As an example, when an atomic operation is created with syncscope("system")
printing it omits that syncscope.
llvm-project/llvm/lib/CodeGen/MachineOperand.cpp
Lines 530 to 531 in 8a229f5
case SyncScope::System: | |
break; |
When creating an atomic load instruction without a syncscope specifiy it is assumed to be system
llvm-project/llvm/lib/IR/Instructions.cpp
Lines 1271 to 1275 in 8a229f5
LoadInst::LoadInst(Type *Ty, Value *Ptr, const Twine &Name, bool isVolatile, | |
Align Align, InsertPosition InsertBef) | |
: LoadInst(Ty, Ptr, Name, isVolatile, Align, AtomicOrdering::NotAtomic, | |
SyncScope::System, InsertBef) {} | |
This default nature of system
should be documented in the language reference, where currently only target-specific
(e.g. what backends like AMDGPU have) and single-threaded
exist.
A wrinkle is the PTX backend. PTX does mostly use NVVM intrinsics, but also some LLVM atomic operations.

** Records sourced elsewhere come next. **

(** * LEGO Art Creator: a shallow embedding of [script.js]

    The development follows the layout of the script:
    - the palette and the colour functions ([hexToRgb],
      [findClosestLegoColor], [rgbToHex]);
    - the document state (grid, undo stack, tool selection, brick elements)
      with the row arrays kept in a store, so that sharing between the live
      grid and the stored snapshots is visible;
    - the handlers ([placeBrick], [undo], [saveState], [clearCanvas],
      the size selector, [processImageToLego]);
    - the theorems.

    JavaScript numbers that hold integers are modelled as [Z]; the only
    place where the script leaves the integers is [Math.sqrt], modelled
    by the binary64 square root of [PrimFloat]. *)

From Stdlib Require Import ZArith Floats Uint63 Lia List Ascii String Strings.Byte.
From stdpp Require Import base list strings.

Open Scope Z_scope.

(** ** Numbers *)

(** The double holding an integer. Exact for [0 <= z < 2^53]. *)
Definition float_of_Z (z : Z) : float := PrimFloat.of_uint63 (Uint63.of_Z z).

(** [Math.sqrt] on a non-negative integer argument. *)
Definition Math_sqrt (z : Z) : float := PrimFloat.sqrt (float_of_Z z).

(** A number operand of the script: [Some z] is the integer [z], [None]
    is a value that is not a number ([undefined] read past the end of an
    array, or the [NaN] of [parseInt]); arithmetic on it gives [NaN]. *)
Definition number := option Z.

(** ** Strings: [replace], [substring], [parseInt(_, 16)] *)

(** [s.replace(c, '')]: removes the first occurrence of the character. *)
Fixpoint remove_first (c : ascii) (s : string) : string :=
  match s with
  | EmptyString => EmptyString
  | String a s' => if Ascii.eqb a c then s' else String a (remove_first c s')
  end.

Definition hex_digit (c : ascii) : option Z :=
  let n := Z.of_N (N_of_ascii c) in
  if (48 <=? n) && (n <=? 57) then Some (n - 48)
  else if (65 <=? n) && (n <=? 70) then Some (n - 55)
  else if (97 <=? n) && (n <=? 102) then Some (n - 87)
  else None.

(** Reads the longest prefix of hexadecimal digits, [acc] being the value
    of the digits read so far ([None] when no digit has been read). *)
Fixpoint parse_hex (s : string) (acc : number) : number :=
  match s with
  | EmptyString => acc
  | String a s' =>
      match hex_digit a with
      | Some d => parse_hex s' (Some (default 0 acc * 16 + d))
      | None => acc
      end
  end.

(** [parseInt(s, 16)] on a string without leading blanks, sign or [0x]
    prefix (the two-character pieces of a colour code): the value of the
    leading hexadecimal digits, [NaN] when there is none. *)
Definition parseInt16 (s : string) : number := parse_hex s None.

(** ** The palette *)

Record LegoColor := { name : string; hex : string }.

Definition legoColors : list LegoColor :=
  [ {| name := "Bright Red"; hex := "#C91A09" |};
    {| name := "Bright Blue"; hex := "#0055BF" |};
    {| name := "Bright Yellow"; hex := "#F2CD37" |};
    {| name := "Dark Green"; hex := "#287F46" |};
    {| name := "Bright Orange"; hex := "#FE8A18" |};
    {| name := "Medium Lavender"; hex := "#AC78BA" |};
    {| name := "White"; hex := "#F2F3F2" |};
    {| name := "Black"; hex := "#05131D" |};
    {| name := "Dark Tan"; hex := "#958A73" |};
    {| name := "Medium Blue"; hex := "#5A93DB" |};
    {| name := "Bright Green"; hex := "#4B9F4A" |};
    {| name := "Dark Orange"; hex := "#A95500" |};
    {| name := "Light Purple"; hex := "#E4ADC8" |};
    {| name := "Sand Blue"; hex := "#6074A1" |};
    {| name := "Dark Red"; hex := "#720E0F" |};
    {| name := "Lime"; hex := "#BBE90B" |};
    {| name := "Medium Azur"; hex := "#36AEBF" |};
    {| name := "Dark Brown"; hex := "#352100" |};
    {| name := "Light Bluish Gray"; hex := "#A0A5A9" |};
    {| name := "Dark Bluish Gray"; hex := "#6C6E68" |} ].

(** ** [hexToRgb] and [findClosestLegoColor] *)

Record RGB := { r : number; g : number; b : number }.

Definition hexToRgb (hex : string) : RGB :=
  let hex := remove_first "#" hex in
  {| r := parseInt16 (substring 0 2 hex);
     g := parseInt16 (substring 2 2 hex);
     b := parseInt16 (substring 4 2 hex) |}.

(** [Math.sqrt(Math.pow(r - c.r, 2) + Math.pow(g - c.g, 2) + Math.pow(b - c.b, 2))].
    The differences, squares and sums of integers stay integers (far
    below [2^53]); one operand that is not a number makes the result [NaN]. *)
Definition distance (r0 g0 b0 : number) (legoRGB : RGB) : float :=
  match r0, g0, b0, r legoRGB, g legoRGB, b legoRGB with
  | Some r0, Some g0, Some b0, Some r1, Some g1, Some b1 =>
      Math_sqrt ((r0 - r1) ^ 2 + (g0 - g1) ^ 2 + (b0 - b1) ^ 2)
  | _, _, _, _, _, _ => nan
  end.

Eventually, I would love to see a move away from the nvvm intrinsics and instead fully use the LLVM atomic operation,
but currently PTX does not handle syncscopes and thus "mistranslates" the syncscope("system")
to the PTX syncscope device
...
This essentially means that there is an ambiguity between syncscope("system")
and the syncscope being left undefined.
I wanted to start work on supporting atomics with a syncscope argument in the PTX backend, but this conflict in defaults would potentially break users who have been emitting atomic operations on PTX. To be clear, it would be a performance issue and not a semantic one.